そしてバルーシは、新たに与えられたダメージによって完全に意識を手放そうとしていた。
「キャハハハ!早く死んじゃえ!」
さらにバルーシを追い詰めようと、ボウガンをさらに構える。
もはや真っ直ぐ歩けないバルーシは、それに抗うことができない。
「キャハハハ!」
笑いながら、ボウガンの引き金を引いた。
キィン!
「え!?」
確かにバルーシの背中を狙って放ったボウガンは、空中で方向転換したかと思えば、そのまま勢いをなくして砂の上に落ちた。
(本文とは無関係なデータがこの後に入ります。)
Definition get_context (t : nat) : T Z := fun s => match contexts s !! t with Some c => Ok (c, s) | None => Panic bad_pointer end.

(** ** Registers, windows, words *)
Definition rg (m : gmap nat Z) (r : nat) : Z := default 0 (m !! r).
Definition wd (m : gmap Z Z) (a : Z) : Z := default 0 (m !! a).
Definition wn (f : gmap nat window) (w : nat) : window := default ∅ (f !! w).
Definition reg (f : gmap nat window) (w r : nat) : Z := rg (wn f w) r.
Definition setr (w r : nat) (v : Z) (f : gmap nat window) : gmap nat window := <[w := <[r := v]> (wn f w)]> f.

Section windows.
Context (N : nat).    (* how many *)

Definition up (w : nat) : nat := if (w + 1 <? N)%nat then (w + 1)%nat else 0%nat.
Definition down (w : nat) : nat := match w with O => (N - 1)%nat | S w => w end.
Definition invalid (s : cpu) (w : nat) : bool := Z.testbit (wim s) (Z.of_nat w).

Definition get_l (j : nat) (s : cpu) : Z := reg (file s) (cwp s) j.
Definition get_i (j : nat) (s : cpu) : Z := reg (file s) (cwp s) (8 + j).
Definition get_o (j : nat) (s : cpu) : Z := reg (file s) (down (cwp s)) (8 + j).
Definition get_g (j : nat) (s : cpu) : Z := rg (glob s) j.
Definition set_win (w r : nat) (v : Z) (s : cpu) : cpu := set_file (setr w r v (file s)) s.
Definition li_l (j : nat) (v : Z) : T unit := kmodify (fun s => set_win (cwp s) j v s).
Definition li_i (j : nat) (v : Z) : T unit := kmodify (fun s => set_win (cwp s) (8 + j) v s).
Definition li_o (j : nat) (v : Z) : T unit := kmodify (fun s => set_win (down (cwp s)) (8 + j) v s).
Definition li_g (j : nat) (v : Z) : T unit := kmodify (fun s => set_glob (<[j := v]> (glob s)) s).
Definition sp_of (s : cpu) : Z := get_o 6 s.
Definition st (a v : Z) : T unit := kmodify (fun s => set_mem (<[a := v]> (mem s)) s).

(** The eight [std]s and [ldd]s of a window at its own sp. *)
Definition save16 (a : Z) (w : window) (m : gmap Z Z) : gmap Z Z := foldl (fun m r => <[a + 4 * Z.of_nat r := rg w r]> m) m (seq 0 16).
Definition load16 (a : Z) (m : gmap Z Z) : window := foldl (fun w r => <[r := wd m (a + 4 * Z.of_nat r)]> w) ∅ (seq 0 16).
Definition std16 : T unit := kmodify (fun s => set_mem (save16 (sp_of s) (wn (file s) (cwp s)) (mem s)) s).
Definition ldd16 : T unit := kmodify (fun s => set_file (<[cwp s := load16 (sp_of s) (mem s)]> (file s)) s).

(** [wr %wim]: the bits of windows there are not do not exist. *)
Definition wr_wim (v : Z) : T unit := kmodify (set_wim (Z.land v (Z.ones (Z.of_nat N)))).

(** The PSR as it is read and written. *)
Definition rd_psr (s : cpu) : Z := Z.lor (psr s) (Z.lor (Z.of_nat (cwp s)) (if et s then psr_et else 0)).
Definition wr_psr (v : Z) : T unit :=
  kmodify (fun s => set_psr (Z.ldiff v (Z.lor psr_cwp_mask psr_et)) (set_et (Z.testbit v 5) (set_cwp (Z.to_nat (Z.land v psr_cwp_mask)) s))).

(** [save] and [restore] with traps off: into the invalid window is the error
    state. *)
Definition save_ : T unit :=
  let* s := kget id in
  kensure fatal_failed (negb (invalid s (down (cwp s)))) ;;* kmodify (set_cwp (down (cwp s))).
Definition restore_ : T unit :=
  let* s := kget id in
  kensure fatal_failed (negb (invalid s (up (cwp s)))) ;;* kmodify (set_cwp (up (cwp s))).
そして、落ちたボウガンの傍らには、同じく勢いをなくして落ちた物体が落ちていた。
「これって・・・銃弾?」
そんな事が起きてることを知らないバルーシは、そのまま勢いをなくして倒れこんだ。
「よくやったな、バルーシ。」
倒れこむバルーシを受け止める一人の男。もちろん、バルーシはその男を知っていた。
「バルーシに変わって、今度は俺がお相手しよう。」
そして男―――ランブウは銃を取り出して構えた。